Thursday, August 25, 2011

Darden FY Day with Habitat for Humanity

Hello everyone! I returned to Charlottesville last week and it is glorious!! The life of a second-year in business school is sweet indeed!

No time for rest with me as I was immediately thrust back into the swing of things. This year I've joined fellow blogger Lily West on the Darden Outreach Committee, where I will be helping to coordinate Darden's involvement with our community neighbors. We have an ambitious agenda this year, including a canned food drive, tutoring at local schools, and a fund-raising dance marathon!!



Last week was orientation week for the incoming First Years. This year Darden introduced a new Outreach Day at the end of the week on Saturday for interested FY volunteers to break away from school and contribute to the C'Ville community. Students were able to participate in activities with the SPCA, the Blue Ridge Area Food Bank, and with Habitat for Humanity.

I took charge of the Habitat effort and am proud to report it was a great success! We had two shifts of roughly 40 students each putting up dry wall and siding on a multi-family community of homes. I'm especially proud of the students who made it out for the early (8AM) shift after a late Friday night of partying! The crew leaders with Habitat were grateful for the assistance and impressed with what the FY students were able to accomplish.

This new group of students is definitely service-oriented and off to a great start in school. You can see all the pictures from the day here. Welcome Darden Class of 2013!


Thursday, August 11, 2011

Summer Learnings

As the summer internship winds down and Report Out Day has past, a time of reflection is upon me. Trapped inside by the Houston summer heat (under a heat advisory for the entire month of August thus far), I sit at my computer to ponder the insights I've gained over my 11 weeks here.

My summer at Waste Management has been a tremendous learning experience and I am delighted that I had the opportunity to work there. I have connected with a great network of colleagues and MBA intern peers, and I am grateful at the level of responsibility and access that WM entrusted in its interns this summer. I certainly recommend the WM Organic Growth Group to any incoming first-years considering an internship next summer.

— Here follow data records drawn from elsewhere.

(** However long the process ran, restart puts the app break and the high water mark where [create] put
    them, but not the kernel break: [reset] leaves out the alignment padding of
    [create], so the break comes back higher by the block end modulo the word
    size, above the start of the process structure, and the next grant may be
    allocated over its first bytes. *)
Theorem restart_moves_kernel_break k hw fl hl av mem pol rkv index buf (p : proc) rest k1 hw1
    os k2 hw2 p2 k' p' :
  slice_ok mem → 0 ≤ grant_counter k →
  create TASK_SIZE PROCESS_STRUCT_OFFSET k hw fl hl av mem pol rkv index buf
  = Ret (Ok (Some p, rest), k1, hw1) →
  exec_ops TASK_SIZE PROCESS_STRUCT_OFFSET os (k1, hw1, p) = Ret (k2, hw2, p2) →
  reset TASK_SIZE PROCESS_STRUCT_OFFSET k2 p2 = Ret (Ok tt, k', p') →
  app_break p' = app_break p ∧ allow_high_water_mark p' = allow_high_water_mark p ∧
  kernel_memory_break p'
  = kernel_memory_break p + (memory_start p + memory_len p) mod USIZE_SIZE.
Proof.
  intros Hm Hg E1 E2 E3.
  apply create_Ok in E1 as [L _ [Hi Hi'] [Hg' _] _ _ [Ha Hh] Hk]; [|done|done].
  pose proof (exec_ops_grants _ _ _ _ _ _ _ _ _ E2) as Hg2.
  assert (Hid : ident p < process_identifier_max k1) by lia.
  pose proof (exec_ops_advances _ _ _ _ _ _ _ _ _ Hid E2) as (S1 & S2 & _).
  destruct (exec_ops_layout _ _ task_size_pos struct_size_pos _ _ _ _ _ _ _ L ltac:(rewrite Hg'; exact Hg) E2) as [L2 _].
  apply reset_Ok_breaks in E3 as (B1 & B2 & B3); [|done|lia].
  rewrite B1, B2, B3, Ha, Hh, Hk, Hg2, Hg', S1, S2. split_and!; [done|done|lia].
Qed.

End proofs.

(** ** A concrete environment

    A boundary implementation that keeps no state and accepts everything, a
    chip without an MPU, and a small application image whose block does not end
    on a word boundary. *)

Definition ex_boundary : UserspaceKernelBoundary unit := {|
  ukb_default := tt;
  initial_process_app_brk_size := 64;
  ukb_initialize_process _ _ s := (Ok tt, s);
  ukb_set_syscall_return_value _ _ s _ := (Ok tt, s);
  ukb_set_process_function _ _ s _ := (Ok tt, s);
  ukb_switch_to_process _ _ s := ((Interrupted, None), s);
|}.
#[local] Existing Instance ex_boundary.
(* ===== verification/GrantTheorems.v ===== *)
(** * Grants: theorems

    [grant_repr] is the abstract view of an allocation: three lists of saved
    pairs.  Initialisation establishes it and the system calls refine updates
    of the lists. *)

From stdpp Require Import gmap.
From S2P Require Import Prelude Syscall Mpu RingBuffer Tbf.
From S2P Require Import ProcessData Process ProcessProofs ProcessCreate ProcessTheorems Grant.

(** ** Arrays of pairs in memory *)

Definition pairs (m : Memory) (arr : Z) (l : list (Z * Z)) : Prop :=
  ∀ i x y, l !! i = Some (x, y) →
    read_word m (elem_addr arr (Z.of_nat i)) = x ∧ read_word m (elem_addr arr (Z.of_nat i) + WORD) = y.

Lemma read_write_eq m a v : read_word (<[a := v]> m) a = v.
Proof. unfold read_word. by rewrite lookup_insert_eq. Qed.
Lemma read_write_ne m a b v : a ≠ b → read_word (<[b := v]> m) a = read_word m a.
Proof. intros. unfold read_word. by rewrite lookup_insert_ne. Qed.

Lemma elem_addr_add arr n i : elem_addr (elem_addr arr n) i = elem_addr arr (n + i).
Proof. unfold elem_addr, SAVED_SIZE. lia. Qed.

Lemma write_pair_read arr i x y m :
  read_word (write_pair arr i x y m) (elem_addr arr i) = x ∧
  read_word (write_pair arr i x y m) (elem_addr arr i + WORD) = y.
Proof.
  unfold write_pair, WORD. split; [|apply read_write_eq].
  rewrite read_write_ne by lia. apply read_write_eq.
Qed.

Lemma write_pair_frame arr i x y m a :
  a ≠ elem_addr arr i → a ≠ elem_addr arr i + WORD → read_word (write_pair arr i x y m) a = read_word m a.
Proof. intros. unfold write_pair. by rewrite !read_write_ne. Qed.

With that overview in mind, I give you all a list of key learnings from my summer. Several may sound trite, but certainly these are meaningful to me.

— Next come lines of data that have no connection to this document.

Section invariant.
Context {Hw Config Stored Ext : Type} `{!MPU Hw Config} `{!UserspaceKernelBoundary Stored}.
Context `{!MPULayout Hw Config} `{!UkbLaws Stored}.
Abbreviation proc := (Process Config Stored).
Abbreviation sys := (Sys Hw Config Stored Ext).
Context (TASK_SIZE PROCESS_STRUCT_OFFSET : Z).
Context (task_size_pos : 0 ≤ TASK_SIZE) (struct_size_pos : 0 ≤ PROCESS_STRUCT_OFFSET).
Abbreviation evolves := (evolves (Hw := Hw) (Config := Config) (Stored := Stored) (Ext := Ext)
                           TASK_SIZE PROCESS_STRUCT_OFFSET).

(** ** The process table

    Every process knows its slot and has a sound memory layout; identifiers
    were handed out by the kernel and no two processes share one. *)
Record sys_ok (s : sys) : Prop := {
  ok_grants : 0 ≤ grant_counter (sys_kernel s);
  ok_proc : ∀ i p, sys_procs s !! i = Some (Some p) →
    layout p ∧ ident p < process_identifier_max (sys_kernel s) ∧
    pid_index (process_id p) = Z.of_nat i;
  ok_unique : ∀ i j p q, sys_procs s !! i = Some (Some p) → sys_procs s !! j = Some (Some q) →
    ident p = ident q → i = j;
}.

(** What becomes of each process. *)
Definition tracks (s s' : sys) : Prop :=
  process_identifier_max (sys_kernel s) ≤ process_identifier_max (sys_kernel s') ∧
  ∀ i p, sys_procs s !! i = Some (Some p) →
    ∃ p', sys_procs s' !! i = Some (Some p') ∧ advances (sys_kernel s) p (sys_kernel s') p'.

Lemma advances_refl_kernel k k' p :
  process_identifier_max k ≤ process_identifier_max k' → advances (Config := Config) (Stored := Stored) k p k' p.
Proof. intros. unfold advances. split_and!; [done|done|done|]. by left. Qed.

Lemma step_ok s s' :
  sys_ok s → sys_step TASK_SIZE PROCESS_STRUCT_OFFSET s s' → sys_ok s' ∧ tracks s s'.
Proof.
  intros [Hg Hp Hu] St. destruct St as [k hw procs ram mem ext hw' ram' mem' ext'
    |k hw procs ram mem ext i p o k' hw' p' Hi E]; cbn in *.
  { split; [by split|]. split; [done|]. intros i p Hi. exists p. split; [done|].
    by apply advances_refl_kernel. }
  destruct (Hp _ _ Hi) as (L & Hid & Hix).
  pose proof (exec_op_advances _ _ _ _ _ _ _ _ _ E) as A.
  destruct (exec_op_layout _ _ task_size_pos struct_size_pos _ _ _ _ _ _ _ L Hg E) as [L' Hg'].
  assert (Hlt : (i < length procs)%nat) by (by eapply lookup_lt_Some).
  assert (Hmax : process_identifier_max k ≤ process_identifier_max k') by (by destruct A as (_ & _ & ? & _)).
  assert (Hp' : ident p' < process_identifier_max k' ∧ pid_index (process_id p') = Z.of_nat i ∧
                ∀ j q, j ≠ i → procs !! j = Some (Some q) → ident q ≠ ident p').
  { destruct A as (_ & _ & _ & [(Ei & _)|[Ei Ex]]).
    - unfold ident in *. rewrite Ei. split_and!; [lia|done|]. intros j q Hj Hq Heq.
      by destruct Hj, (Hu _ _ _ _ Hq Hi Heq).
    - split_and!; [lia|congruence|]. intros j q Hj Hq. destruct (Hp _ _ Hq) as (_ & ? & _). lia. }
  destruct Hp' as (P1 & P2 & P3). split.
  - split; cbn; [done| |].
    + intros j q Hq. destruct (decide (j = i)) as [->|Hj].
      * rewrite list_lookup_insert_eq in Hq by done. injection Hq as <-. done.
      * rewrite list_lookup_insert_ne in Hq by done. destruct (Hp _ _ Hq) as (? & ? & ?).
        split_and!; [done|lia|done].
    + intros j1 j2 q1 q2 Hq1 Hq2 Heq. destruct (decide (j1 = i)) as [->|H1], (decide (j2 = i)) as [->|H2]; [done| | |].
      * rewrite list_lookup_insert_eq in Hq1 by done. rewrite list_lookup_insert_ne in Hq2 by done.
        injection Hq1 as <-. by destruct (P3 _ _ H2 Hq2).
      * rewrite list_lookup_insert_eq in Hq2 by done. rewrite list_lookup_insert_ne in Hq1 by done.
        injection Hq2 as <-. by destruct (P3 _ _ H1 Hq1).
      * rewrite !list_lookup_insert_ne in Hq1, Hq2 by done. by eapply Hu.
  - split; [done|]. cbn. intros j q Hq. destruct (decide (j = i)) as [->|Hj].
    + exists p'. rewrite list_lookup_insert_eq by done. split; [done|]. congruence.
    + exists q. rewrite list_lookup_insert_ne by done. split; [done|]. by apply advances_refl_kernel.
Qed.

Lemma tracks_trans s1 s2 s3 : sys_ok s1 → tracks s1 s2 → tracks s2 s3 → tracks s1 s3.
Proof.
  intros [_ Hp _] [M1 T1] [M2 T2]. split; [lia|]. intros i p Hi.
  destruct (T1 i p Hi) as (p1 & H1 & A1). destruct (T2 i p1 H1) as (p2 & H2 & A2).
  exists p2. split; [done|]. destruct (Hp _ _ Hi) as (_ & Hid & _). by eapply advances_trans.
Qed.

Lemma evolves_ok s s' : sys_ok s → evolves s s' → sys_ok s' ∧ tracks s s'.
Proof.
  intros Ok E. induction E as [s|s1 s2 s3 St E IH].
  { split; [done|]. split; [done|]. intros i p Hi. exists p. split; [done|]. by apply advances_refl_kernel. }
  destruct (step_ok s1 s2 Ok St) as [Ok2 T1]. destruct (IH Ok2) as [Ok3 T2].
  split; [done|]. by eapply tracks_trans.
Qed.

(** Looking a process up by an identifier it had before. *)
Lemma get_process_tracked s s' i p :
  sys_ok s → tracks s s' → sys_procs s !! i = Some (Some p) →
  ∃ p', sys_procs s' !! i = Some (Some p') ∧
    memory_start p' = memory_start p ∧ memory_len p' = memory_len p ∧
    if bool_decide (process_id p' = process_id p)
    then get_process (process_id p) s' = Some i ∧
         allow_high_water_mark p ≤ allow_high_water_mark p' ∧ kernel_memory_break p' ≤ kernel_memory_break p
    else get_process (process_id p) s' = None.
Proof.
  intros [_ Hp _] [_ T] Hi. destruct (T i p Hi) as (p' & Hi' & A1 & A2 & A3 & A4).
  destruct (Hp _ _ Hi) as (_ & Hid & Hix). exists p'. split_and!; [done..|].
  unfold get_process. rewrite Hix, Nat2Z.id, Hi'. unfold ProcessId_eq, ident in *.
  destruct A4 as [(E & H1 & H2)|[E _]].
  - rewrite bool_decide_true, E, Z.eqb_refl by done. done.
  - rewrite bool_decide_false by (intros Heq; rewrite Heq in E; lia).
    destruct (Z.eqb_spec (pid_identifier (process_id p')) (pid_identifier (process_id p))); [lia|done].
Qed.

Context (R : Resources (Hw := Hw) (Config := Config) (Stored := Stored) (Ext := Ext)).
Context (HR : safe_resources TASK_SIZE PROCESS_STRUCT_OFFSET R) (ipc : option GrantType).

(** C1.  A turn of the main loop - interrupts, scheduling, system calls, faults
    and restarts included - keeps the process table sound: every process has
    its own identifier and an ordered memory layout.  Every process is still
    in its slot with the same block, and either it is the same process, found
    under its identifier, with its shared buffers still owned and its grants
    still in place, or it was restarted and its old identifier finds nothing. *)
Theorem kernel_loop_keeps_table fuel no_sleep s r s' :
  sys_ok s →
  kernel_loop_operation TASK_SIZE PROCESS_STRUCT_OFFSET R ipc fuel no_sleep s = Ret (r, s') →
  sys_ok s' ∧
  ∀ i p, sys_procs s !! i = Some (Some p) →
    ∃ p', sys_procs s' !! i = Some (Some p') ∧
      memory_start p' = memory_start p ∧ memory_len p' = memory_len p ∧
      if bool_decide (process_id p' = process_id p)
      then get_process (process_id p) s' = Some i ∧
           allow_high_water_mark p ≤ allow_high_water_mark p' ∧
           kernel_memory_break p' ≤ kernel_memory_break p
      else get_process (process_id p) s' = None.
Proof.
  intros Ok E.
  pose proof (safe_kernel_loop_operation _ _ R HR ipc fuel no_sleep s r s' E) as Ev.
  destruct (evolves_ok s s' Ok Ev) as [Ok' T]. split; [done|].
  intros i p Hi. by apply (get_process_tracked s).
Qed.

End invariant.

(** ** IPC to oneself *)

Section self_notify.
Context {Hw Config Stored Ext : Type} `{!MPU Hw Config} `{!UserspaceKernelBoundary Stored}.
Abbreviation proc := (Process Config Stored).
Abbreviation sys := (Sys Hw Config Stored Ext).
Abbreviation M := (M Hw Config Stored Ext).

(** The first step of entering an allocated grant. *)
Lemma new_allocated wd g (s : sys) i p b :
  sys_procs s !! i = Some (Some p) → grant_is_allocated (gt_grant_num g) p = Some true → b = s →
  at_proc i (λ k hw m p, '(r, k, m, p) ← ProcessGrant_new wd g k m p; Ret (r, k, hw, m, p)) s
  = Ret (Ok tt, b).
Proof.
  intros H Ha ->. unfold at_proc. rewrite H. unfold ProcessGrant_new, ProcessGrant_new_inner.
  rewrite Ha. cbn. rewrite list_insert_id by done. by destruct s.
Qed.

(** Entering a grant that is already entered panics. *)
Lemma reenter_panics {A} wd g (s : sys) i p (fn : Z → GrantKernelData → M A) :
  sys_procs s !! i = Some (Some p) → pid_index (process_id p) = Z.of_nat i →
  grant_is_allocated (gt_grant_num g) p = Some true →
  enter_grant (gt_grant_num g) p = (Err AlreadyInUse, p) →
  Grant_enter wd g (process_id p) fn s = Panic.
Proof.
  intros H Hx Ha He. unfold Grant_enter, process_map_or. rewrite (get_process_slot _ _ _ H Hx).
  erewrite bind_run by (by eapply new_allocated). apply bind_panic.
  unfold access_grant_with_allocator. erewrite bind_run by (erewrite method_run by done; by rewrite He).
  done.
Qed.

1. At a public company, the shareholders are the boss
Of course this is obvious, but the meaning didn't sink in for me until recently. Before business school I had worked at a private company without any outside investors, so I knew exactly who I was ultimately answerable to -- his office was down the hall.

In the weeks leading up to WM's 2nd quarter earnings announcement on July 28th, I knew things weren't looking too rosy. Discretionary costs such as travel were being pared back and I had heard about a hiring freeze, but those who had been around for awhile said this wasn't cause for concern. Then, three days before the earnings release, I learned that my summer mentor had been laid off, along with several other employees at corporate. Earnings were dismal as I suspected, 5 cents/share below Street estimates, and WM's stock was pounded (as I write this, it is down 20% from when I started my internship -- which hopefully won't be held against me when managers consider a full-time offer!).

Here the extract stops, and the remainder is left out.